• [TASK STATEMENT]
Among the lines of data below, reproduce only those from the one with "(** Fuel above" through the one with "(** The backtracking", exactly as they stand, both ends included.

• [DATASET EXTRACT]
Fixpoint repeat0_st (m : list N -> (list N -> option (list N)) -> option (list N)) (fuel : nat) (s : list N)
    (k : list N -> option (list N)) : option (list N) :=
  match fuel with
  | O => None
  | S f =>
      match m s (fun s' => if (length s' =? length s)%nat then None else repeat0_st m f s' k) with
      | Some q => Some q
      | None => k s
      end
  end.

Fixpoint matcher_st (r : regex) : list N -> (list N -> option (list N)) -> option (list N) :=
  match r with
  | Empty => fun s k => k s
  | Char c => char_matcher_st (fun x => canonicalize ic x =? canonicalize ic c)%N
  | NotClass cs => char_matcher_st (fun x => negb (existsb (fun a => canonicalize ic a =? canonicalize ic x)%N cs))
  | Dot => char_matcher_st (fun x => negb (line_terminator x))
  | Space => char_matcher_st is_space
  | Seq r1 r2 => fun s k => matcher_st r1 s (fun s' => matcher_st r2 s' k)
  | Star r1 => fun s k => repeat0_st (matcher_st r1) (S (length s)) s k
  | Plus r1 => fun s k => matcher_st r1 s (fun s' => repeat0_st (matcher_st r1) (S (length s')) s' k)
  end.

(** RegExpBuiltinExec's loop (22.2.7.2): a match at [lastIndex], or the
    next index while it is at most the length. *)
Fixpoint test_from (r : regex) (s : list N) : bool :=
  matcher r s (fun _ => true) ||
  match s with
  | [] => false
  | _ :: s' => test_from r s'
  end.

(** ** The language of a pattern *)

Inductive matches : regex -> list N -> Prop :=
  | m_empty : matches Empty []
  | m_char c x : canonicalize ic x = canonicalize ic c -> matches (Char c) [x]
  | m_notclass cs x : Forall (fun a => canonicalize ic a <> canonicalize ic x) cs -> matches (NotClass cs) [x]
  | m_dot x : line_terminator x = false -> matches Dot [x]
  | m_space x : is_space x = true -> matches Space [x]
  | m_seq r1 r2 w1 w2 : matches r1 w1 -> matches r2 w2 -> matches (Seq r1 r2) (w1 ++ w2)
  | m_star_nil r : matches (Star r) []
  | m_star_cons r w1 w2 : matches r w1 -> matches (Star r) w2 -> matches (Star r) (w1 ++ w2)
  | m_plus r w1 w2 : matches r w1 -> matches (Star r) w2 -> matches (Plus r) (w1 ++ w2).

End Flags.

(** A RegExp object: its pattern and its [i] flag. *)
Record regexp := RegExp {
  re_source : regex;
  re_ignoreCase : bool
}.

(** [rx.test(s)]. *)
Definition regex_test (rx : regexp) (s : list N) : bool := test_from (re_ignoreCase rx) (re_source rx) s.

(** RegExpBuiltinExec from the start of [s]: the first index where the
    matcher succeeds, as the text before the match, the match and the
    rest.  The patterns have no assertions, so matching at an index of the
    input is matching its suffix. *)
Fixpoint search (ic : bool) (r : regex) (s : list N) : option (list N * list N * list N) :=
  match matcher_st ic r s Some with
  | Some rest => Some ([], take (length s - length rest) s, rest)
  | None =>
      match s with
      | [] => None
      | x :: s' => '(pre, w, post) ← search ic r s'; Some (x :: pre, w, post)
      end
  end.

(** The loop of RegExp.prototype[@@match] with the flag [g] (22.2.6.8):
    [lastIndex] moves to the end of each match, one further after an empty
    one; past the end of the input the search fails. *)
Fixpoint match_all (ic : bool) (r : regex) (fuel : nat) (s : list N) : list (list N) :=
  match fuel with
  | O => []
  | S f =>
      match search ic r s with
      | None => []
      | Some (_, w, post) =>
          w :: match w, post with
               | [], [] => []
               | [], _ :: post' => match_all ic r f post'
               | _, _ => match_all ic r f post
               end
      end
  end.

(** [s.match(rx)] for a global [rx]: [null] when nothing matches, the
    matches otherwise; each step consumes input, so the length of [s]
    bounds the steps. *)
Definition string_match_g (rx : regexp) (s : list N) : option (list (list N)) :=
  match match_all (re_ignoreCase rx) (re_source rx) (S (length s)) s with
  | [] => None
  | ms => Some ms
  end.

Definition re_matches (rx : regexp) (w : list N) : Prop := matches (re_ignoreCase rx) (re_source rx) w.

(** A literal string as a sequence of pattern characters. *)
Definition lits (s : string) : regex := foldr (fun c r => Seq (Char c) r) Empty (code_units s).

(** The terms of a pattern, in order. *)
Definition cat (rs : list regex) : regex := foldr Seq Empty rs.

(** [k] occurrences of [w] in [s], one after the other without
    overlapping. *)
Inductive occurs_n (w : list N) : nat -> list N -> Prop :=
  | occ_0 s : occurs_n w 0 s
  | occ_S k pre post : occurs_n w k post -> occurs_n w (S k) (pre ++ w ++ post).

#[export] Hint Constructors matches : profile.

(** ** The matcher and the language *)

Section Lemmas.
Context (ic : bool).

(** Iterations that consume nothing can be dropped. *)
Lemma star_nonempty (r : regex) (w : list N) :
  matches ic (Star r) w -> w = [] \/ exists w1 w2, w1 <> [] /\ matches ic r w1 /\ matches ic (Star r) w2 /\ w = w1 ++ w2.
Proof.
  intros H. remember (Star r) as e eqn:He. induction H; try discriminate; injection He as ->; [by left|].
  destruct w1 as [|x w1]; [by apply IHmatches2|]. right. by exists (x :: w1), w2.
Qed.

Lemma char_matcher_spec (test : N -> bool) (s : list N) (k : list N -> bool) :
  char_matcher test s k = true <-> exists x q, s = x :: q /\ test x = true /\ k q = true.
Proof. destruct s as [|x q]; simpl; [naive_solver|]. rewrite andb_true_iff. naive_solver. Qed.

Lemma notclass_test (cs : list N) (x : N) :
  negb (existsb (fun a => canonicalize ic a =? canonicalize ic x)%N cs) = true <->
  Forall (fun a => canonicalize ic a <> canonicalize ic x) cs.
Proof.
  induction cs as [|a cs IH]; simpl; [split; by constructor|].
  rewrite negb_orb, andb_true_iff, Forall_cons, IH, negb_true_iff, N.eqb_neq. done.
Qed.

(** The rest of the input after one unit that passes the test. *)
Lemma char_matches (test : N -> bool) (P : list N -> Prop) (s : list N) (k : list N -> bool) :
  (forall p, P p <-> exists x, p = [x] /\ test x = true) ->
  char_matcher test s k = true <-> exists p q, s = p ++ q /\ P p /\ k q = true.
Proof.
  intros HP. rewrite char_matcher_spec. setoid_rewrite HP. split.
  - intros (x & q & -> & Ht & Hk). exists [x], q. naive_solver.
  - intros (p & q & -> & (x & -> & Ht) & Hk). naive_solver.
Qed.

Section Repeat.
Context (r : regex) (m : list N -> (list N -> bool) -> bool).

Lemma repeat0_sound :
  (forall s k, m s k = true -> exists p q, s = p ++ q /\ matches ic r p /\ k q = true) ->
  forall fuel s k, repeat0 m fuel s k = true -> exists p q, s = p ++ q /\ matches ic (Star r) p /\ k q = true.
Proof.
  intros Hm fuel. induction fuel as [|f IH]; intros s k H; [done|]. simpl in H.
  apply orb_true_iff in H as [H|H]; [|exists [], s; eauto with profile].
  apply Hm in H as (p & q & -> & Hp & Hq). apply andb_true_iff in Hq as [_ Hq].
  apply IH in Hq as (p' & q' & -> & Hp' & Hk). exists (p ++ p'), q'. rewrite app_assoc. eauto with profile.
Qed.

(** Fuel above the length of the input is enough. *)
Lemma repeat0_complete :
  (forall p q k, matches ic r p -> k q = true -> m (p ++ q) k = true) ->
  forall fuel p q k, matches ic (Star r) p -> k q = true -> (length (p ++ q) < fuel)%nat ->
  repeat0 m fuel (p ++ q) k = true.
Proof.
  intros Hm fuel. induction fuel as [|f IH]; intros p q k Hp Hk Hl; [lia|]. simpl.
  destruct (star_nonempty r p Hp) as [->|(p1 & p2 & Hne & H1 & H2 & ->)]; [simpl; by rewrite Hk, orb_true_r|].
  destruct p1 as [|x p1]; [done|].
  apply orb_true_iff. left. rewrite <- app_assoc. apply Hm; [done|]. apply andb_true_iff.
  rewrite negb_true_iff, Nat.eqb_neq. split; [|apply IH; [done|done|]]; rewrite ?length_app in *; simpl in *; rewrite ?length_app in *; lia.
Qed.

End Repeat.

(** The backtracking matcher ic of ECMA-262 succeeds exactly when a prefix
    of the input is in the language and the continuation accepts the
    rest. *)
Lemma matcher_spec (r : regex) (s : list N) (k : list N -> bool) :
  matcher ic r s k = true <-> exists p q, s = p ++ q /\ matches ic r p /\ k q = true.
Proof.
  revert s k. induction r as [|c|cs| | |r1 IH1 r2 IH2|r IH|r IH]; intros s k; cbn [matcher].
  - split; [exists [], s; eauto with profile|]. intros (p & q & -> & Hp & Hk). by inversion Hp; subst.
  - apply char_matches. intros p. split; [intros Hp; inversion Hp; subst; eexists; by rewrite N.eqb_eq|].
    intros (x & -> & Hx). constructor. by apply N.eqb_eq.
  - apply char_matches. intros p. split; [intros Hp; inversion Hp; subst; eexists; by rewrite notclass_test|].
    intros (x & -> & Hx). constructor. by apply notclass_test.
  - apply char_matches. intros p. split; [intros Hp; inversion Hp; subst; eexists; by rewrite negb_true_iff|].
    intros (x & -> & Hx). constructor. by apply negb_true_iff.
  - apply char_matches. intros p. split; [intros Hp; inversion Hp; subst; eexists; by split|].
    intros (x & -> & Hx). by constructor.
  - rewrite IH1. setoid_rewrite IH2. split.
    + intros (p & q & -> & Hp & p' & q' & -> & Hp' & Hk). exists (p ++ p'), q'. rewrite app_assoc. eauto with profile.
    + intros (p & q & -> & Hp & Hk). inversion Hp; subst. exists w1, (w2 ++ q). rewrite app_assoc. split_and!; [done|done|]. by exists w2, q.
  - split; [apply (repeat0_sound r); intros; by apply IH|]. intros (p & q & -> & Hp & Hk).
    apply (repeat0_complete r); [intros; apply IH; eauto|done|done|lia].
  - rewrite IH. split.
    + intros (p & q & -> & Hp & Hk). apply (repeat0_sound r) in Hk as (p' & q' & -> & Hp' & Hk); [|intros; by apply IH].
      exists (p ++ p'), q'. rewrite app_assoc. eauto with profile.
    + intros (p & q & -> & Hp & Hk). inversion Hp; subst. exists w1, (w2 ++ q). rewrite app_assoc.
      split_and!; [done|done|]. apply (repeat0_complete r); [intros; apply IH; eauto|done|done|lia].
Qed.

(** [test] finds a match exactly when some substring of the input is in
    the language of the pattern. *)
Lemma test_from_spec (r : regex) (s : list N) :
  test_from ic r s = true <-> exists pre w post, s = pre ++ w ++ post /\ matches ic r w.
Proof.
  induction s as [|x s IH]; simpl; rewrite orb_true_iff, matcher_spec.
  - split; [intros [(p & q & E & Hp & _)|?]; [by exists [], p, q|done]|].
    intros (pre & w & post & E & Hw). symmetry in E. apply app_eq_nil in E as [-> E]. left. by exists w, post.
  - rewrite IH. split.
    + intros [(p & q & E & Hp & _)|(pre & w & post & -> & Hw)]; [by exists [], p, q|by exists (x :: pre), w, post].
    + intros (pre & w & post & E & Hw). destruct pre as [|y pre]; [left; by exists w, post|].
      injection E as -> ->. right. eauto.
Qed.

Lemma matches_full (r : regex) (w : list N) : matches ic r w <-> matcher ic r w (fun q => bool_decide (q = [])) = true.
Proof.
  rewrite matcher_spec. split; [intros; exists w, []; rewrite app_nil_r; by rewrite bool_decide_eq_true_2|].
  intros (p & q & -> & Hp & Hq). apply bool_decide_eq_true_1 in Hq as ->. by rewrite app_nil_r.
Qed.

#[export] Instance matches_dec (r : regex) (w : list N) : Decision (matches ic r w).
Proof.
  destruct (matcher ic r w (fun q => bool_decide (q = []))) eqn:E; [left|right]; rewrite matches_full; congruence.
Defined.

(** A literal matches ic the strings equal to it up to case. *)
Lemma matches_lits (s : string) (w : list N) :
  matches ic (lits s) w <-> Forall2 (fun x c => canonicalize ic x = canonicalize ic c) w (code_units s).
Proof.
  unfold lits. generalize (code_units s) as l. intros l. revert w.
  induction l as [|c l IH]; intros w; simpl.
  - split; [intros Hw; inversion Hw; constructor|intros Hw; apply Forall2_nil_inv_r in Hw as ->; constructor].
  - split.
    + intros Hw. inversion Hw as [| | | | |? ? w1 w2 H1 H2| | |]; subst. inversion H1; subst.
      constructor; [done|]. by apply IH.
    + intros Hw. apply Forall2_cons_inv_r in Hw as (x & w' & Hx & Hw & ->).
      change (x :: w') with ([x] ++ w'). constructor; [by constructor|by apply IH].
Qed.

(** ** Inversion of the language on each construct *)

Lemma matches_empty (w : list N) : matches ic Empty w <-> w = [].
Proof. split; [by inversion 1|intros ->; constructor]. Qed.

Lemma matches_seq (r1 r2 : regex) (w : list N) :
  matches ic (Seq r1 r2) w <-> exists w1 w2, w = w1 ++ w2 /\ matches ic r1 w1 /\ matches ic r2 w2.
Proof. split; [inversion 1; subst; eauto|intros (w1 & w2 & -> & H1 & H2); by constructor]. Qed.

Lemma matches_char (c : N) (w : list N) :
  matches ic (Char c) w <-> Forall2 (fun x c => canonicalize ic x = canonicalize ic c) w [c].
Proof.
  split; [inversion 1; subst; by repeat constructor|].
  intros Hw. apply Forall2_cons_inv_r in Hw as (x & w' & Hx & Hw & ->).
  apply Forall2_nil_inv_r in Hw as ->. by constructor.
Qed.

Lemma matches_dot (w : list N) : matches ic Dot w <-> exists x, w = [x] /\ line_terminator x = false.
Proof. split; [inversion 1; subst; eauto|intros (x & -> & Hx); by constructor]. Qed.

Lemma matches_space (w : list N) : matches ic Space w <-> exists x, w = [x] /\ is_space x = true.
Proof. split; [inversion 1; subst; eauto|intros (x & -> & Hx); by constructor]. Qed.

Lemma matches_notclass (cs : list N) (w : list N) :
  matches ic (NotClass cs) w <-> exists x, w = [x] /\ Forall (fun a => canonicalize ic a <> canonicalize ic x) cs.
Proof. split; [inversion 1; subst; eauto|intros (x & -> & Hx); by constructor]. Qed.

(** A pattern that matches ic single units: its [*] matches ic the runs of
    such units and its [+] the nonempty runs. *)
Section OneUnit.
Context (r : regex) (P : N -> Prop) (HP : forall w, matches ic r w <-> exists x, w = [x] /\ P x).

• [ANSWER TO THE PROBLEM]
(** Fuel above the length of the input is enough. *)
Lemma repeat0_complete :
  (forall p q k, matches ic r p -> k q = true -> m (p ++ q) k = true) ->
  forall fuel p q k, matches ic (Star r) p -> k q = true -> (length (p ++ q) < fuel)%nat ->
  repeat0 m fuel (p ++ q) k = true.
Proof.
  intros Hm fuel. induction fuel as [|f IH]; intros p q k Hp Hk Hl; [lia|]. simpl.
  destruct (star_nonempty r p Hp) as [->|(p1 & p2 & Hne & H1 & H2 & ->)]; [simpl; by rewrite Hk, orb_true_r|].
  destruct p1 as [|x p1]; [done|].
  apply orb_true_iff. left. rewrite <- app_assoc. apply Hm; [done|]. apply andb_true_iff.
  rewrite negb_true_iff, Nat.eqb_neq. split; [|apply IH; [done|done|]]; rewrite ?length_app in *; simpl in *; rewrite ?length_app in *; lia.
Qed.

End Repeat.

(** The backtracking matcher ic of ECMA-262 succeeds exactly when a prefix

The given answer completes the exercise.